There is some geological evidence suggesting that as Nibiru nears Earth, we see an increase in volcanic and tectonic activity. It is thought that the end of the last ice age was triggered by Nibiru’s passage. The resultant volcanic and tectonic upheaval, caused by its gravitational pull, led to massive ice loss and rising sea levels.
When we look at our article “Where Are You?”—a scientific paper using statistics to search for Nibiru—we're given an approximate timeline for locating the “planet of millions of years.” It’s likely it will be discovered within the next ten years. As exciting as that is, I’m just as eager to determine where it is in its orbit: perihelion (closest point) or aphelion (farthest point). Regardless of its current position, we still feel its gravitational effects on Earth through geological changes.
As for the events surrounding Noah’s flood, it is believed the greatest water damage—tsunamis and the like—came from the south. Other accounts suggest the floods were caused by meltwater runoff from rivers. Remember, these events occurred at the end of an ice age. The mountains around the Horn of Africa would have been snowcapped, and yes, there would have been rivers running through the desert.
The only thing in the south big enough and icy enough to cause such chaos is the continent of Antarctica. The flood may have been caused by massive ice sheets sliding off the continent—an event not unlike what we’re witnessing today. Although we can’t be certain, I believe today’s scenario is a combination of both Nibiru’s approach and human-caused global warming.
Three and a half billion years later, there are still continent-sized chunks of solid rock floating around in Earth’s mantle. I believe these are undigested remnants of Nibiru’s moon, left over from the planetary collision. As the weight and pressure on Earth's crust ease due to melting glaciers, the planet will continue to "burp"—meaning volcanic activity is likely to increase.
This is particularly relevant in Antarctica. As of May 2020, we know of 138 dormant volcanoes there. Unfortunately, as with all volcanoes, there is no reliable way to forecast if or when they will erupt.
During the worst of Noah’s crisis, the Annage—under instruction from Enlil/El Shaddai—took refuge aboard their shuttles and orbiting satellites, crowding 600 or more aboard and leaving millions of us to drown. Millions died then. The numbers could be far worse now—perhaps not by drowning, but by the cumulative effects of global climate change, as described in the Old Testament.

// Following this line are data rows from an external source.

Definition binding_needsUpdate (existing desired : Binding) : bool * Binding :=
  (negb (deep_equal (bd_RoleRef existing) (bd_RoleRef desired))
   || negb (deep_equal (bd_Subjects existing) (bd_Subjects desired)), desired).

Definition role_needsUpdate (existing desired : Role) : bool * Role :=
  (negb (deep_equal (Rules existing) (Rules desired)), desired).

Definition reconcileOpenShiftRBAC r bpfmanConfig : GoM W (option error) :=
  if negb (IsOpenshift r) then mret None
  else
    let ns := cs_Namespace (Spec bpfmanConfig) in
    assureResource (k := KClusterRoleBinding) bpfmanConfig (privilegedCRB ns)
      binding_needsUpdate ?;
    assureResource (k := KClusterRole) bpfmanConfig userCR role_needsUpdate.

Definition reconcilePrometheusRBAC r bpfmanConfig : GoM W (option error) :=
  if negb (IsOpenshift r) || negb (HasMonitoring r) then mret None
  else
    let ns := cs_Namespace (Spec bpfmanConfig) in
    assureResource (k := KRole) bpfmanConfig (promRole ns) role_needsUpdate ?;
    assureResource (k := KRoleBinding) bpfmanConfig (promRB ns) binding_needsUpdate ?;
    assureResource (k := KClusterRoleBinding) bpfmanConfig metricsReaderCRB binding_needsUpdate.

(** ** reconcileNamespace *)

(** [if m\[k\] != v { m\[k\] = v; changed = true }] for each pair: a missing key
    reads as the empty string. The source ranges over a map literal; its keys
    differ, so the order does not matter. *)
Fixpoint put_all (kvs : list (string * string)) (m : gmap string string) (changed : bool)
    : gmap string string * bool :=
  match kvs with
  | [] => (m, changed)
  | (k, v) :: kvs' =>
      if decide (default "" (m !! k) ≠ v) then put_all kvs' (<[k := v]> m) true
      else put_all kvs' m changed
  end.
(* ===== verification/ConfigTheorems.v ===== *)
(** The steps of the configuration controller one by one: what each establishes
    ([cm_settled], ..., [namespace_settled]), and the whole pass as a step. *)

From S2P Require Import Prelude ApiTypes Constants Application Operator ConfigTypes Config.
From S2P Require Import ConfigSpecs ConfigSteps.
From stdpp Require Import options.
#[local] Set Default Proof Using "Type*".

(** ** reconcileNamespace *)

(** Every key of [kvs] reads as its value. *)
Definition reads (kvs : list (string * string)) (m : gmap string string) : Prop :=
  Forall (λ kv, default "" (m !! kv.1) = kv.2) kvs.

Lemma put_all_cons k v kvs m b :
  put_all ((k, v) :: kvs) m b =
  if decide (default "" (m !! k) ≠ v) then put_all kvs (<[k := v]> m) true else put_all kvs m b.
Proof. done. Qed.

Lemma put_all_reads kvs m b : reads kvs m → put_all kvs m b = (m, b).
Proof.
  intros H. induction H as [|[k v] kvs Hk H IH]; cbn in *; [done|].
  by rewrite decide_False by tauto.
Qed.

Lemma put_all_lookup kvs m b k :
  k ∉ kvs.*1 → (put_all kvs m b).1 !! k = m !! k.
Proof.
  revert m b. induction kvs as [|[k' v] kvs IH]; cbn; [done|]. intros m b Hk.
  apply not_elem_of_cons in Hk as [Hne Hk].
  case_decide; rewrite IH by done; [by rewrite lookup_insert_ne|done].
Qed.

Lemma put_all_ok kvs m b :
  NoDup kvs.*1 → reads kvs (put_all kvs m b).1.
Proof.
  revert m b. induction kvs as [|[k v] kvs IH]; intros m b Hnd; [constructor|].
  cbn in Hnd. apply NoDup_cons in Hnd as [Hk Hnd]. cbn. case_decide as Hd.
  - constructor; [|by apply IH]. cbn. by rewrite put_all_lookup, lookup_insert_eq.
  - constructor; [|by apply IH]. cbn. rewrite put_all_lookup by done.
    destruct (decide (default "" (m !! k) = v)); tauto.
Qed.

Lemma put_all_true kvs m : (put_all kvs m true).2 = true.
Proof. revert m. induction kvs as [|[k v] kvs IH]; intros m; cbn; [done|]. by case_decide. Qed.

Lemma put_all_same kvs m b :
  (put_all kvs m b).2 = false → put_all kvs m b = (m, false).
Proof.
  revert m b. induction kvs as [|[k v] kvs IH]; intros m b; cbn; [by intros ->|].
  case_decide; [|apply IH]. by rewrite put_all_true.
Qed.

Lemma reads_other kvs kvs' m b :
  (∀ k, k ∈ kvs.*1 → k ∉ kvs'.*1) → reads kvs m → reads kvs (put_all kvs' m b).1.
Proof.
  unfold reads. rewrite !Forall_forall. intros Hd H [k v] Hin. cbn.
  rewrite put_all_lookup; [by apply (H (k, v))|]. apply Hd.
  apply list_elem_of_fmap. by exists (k, v).
Qed.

Here is some data on what’s happening in Antarctica. As the Earth warms due to climate change, glaciers are beginning to shift. Researchers believe that landscapes sloping inland will increase the speed at which glaciers move. Because a canyon has been found beneath the Denman Glacier, scientists can better anticipate how nearby ice will move in the future.
However, other powerful forces of nature are also at play. While the canyon may accelerate glacier movement, other geographical features can counteract this. This, in turn, may reduce the impact on sea levels. One example is the Transantarctic Mountains, which separate eastern and western Antarctica and span more than 2,000 miles.
Multiple glaciers have formed near these mountains and flow into the Ross Sea. Their movement is hindered by a large sheet of floating ice. While there's concern that this sheet may melt, it currently remains intact. By doing so, it prevents the glaciers from advancing, helping keep sea levels steady.
The BedMachine project recently revealed new findings that ease previous concerns. Earlier models suggested that if the ice sheet melted, glacier flow into the Ross Sea would increase. Fortunately, data from the project suggests otherwise. By studying the terrain beneath the ice, researchers discovered a high ridge running below. This ridge could slow or even halt glacier movement into the sea—even if the ice melts.
This could significantly impact the Ross Sea ice shelf. By slowing glacier drainage, the movement of the ice shelf—and thus water levels in the Ross Sea—would also be affected. Researcher Mathieu Morlighem has expressed optimism. He believes that even if the shelf were to melt or collapse, it likely wouldn’t seriously affect East Antarctica.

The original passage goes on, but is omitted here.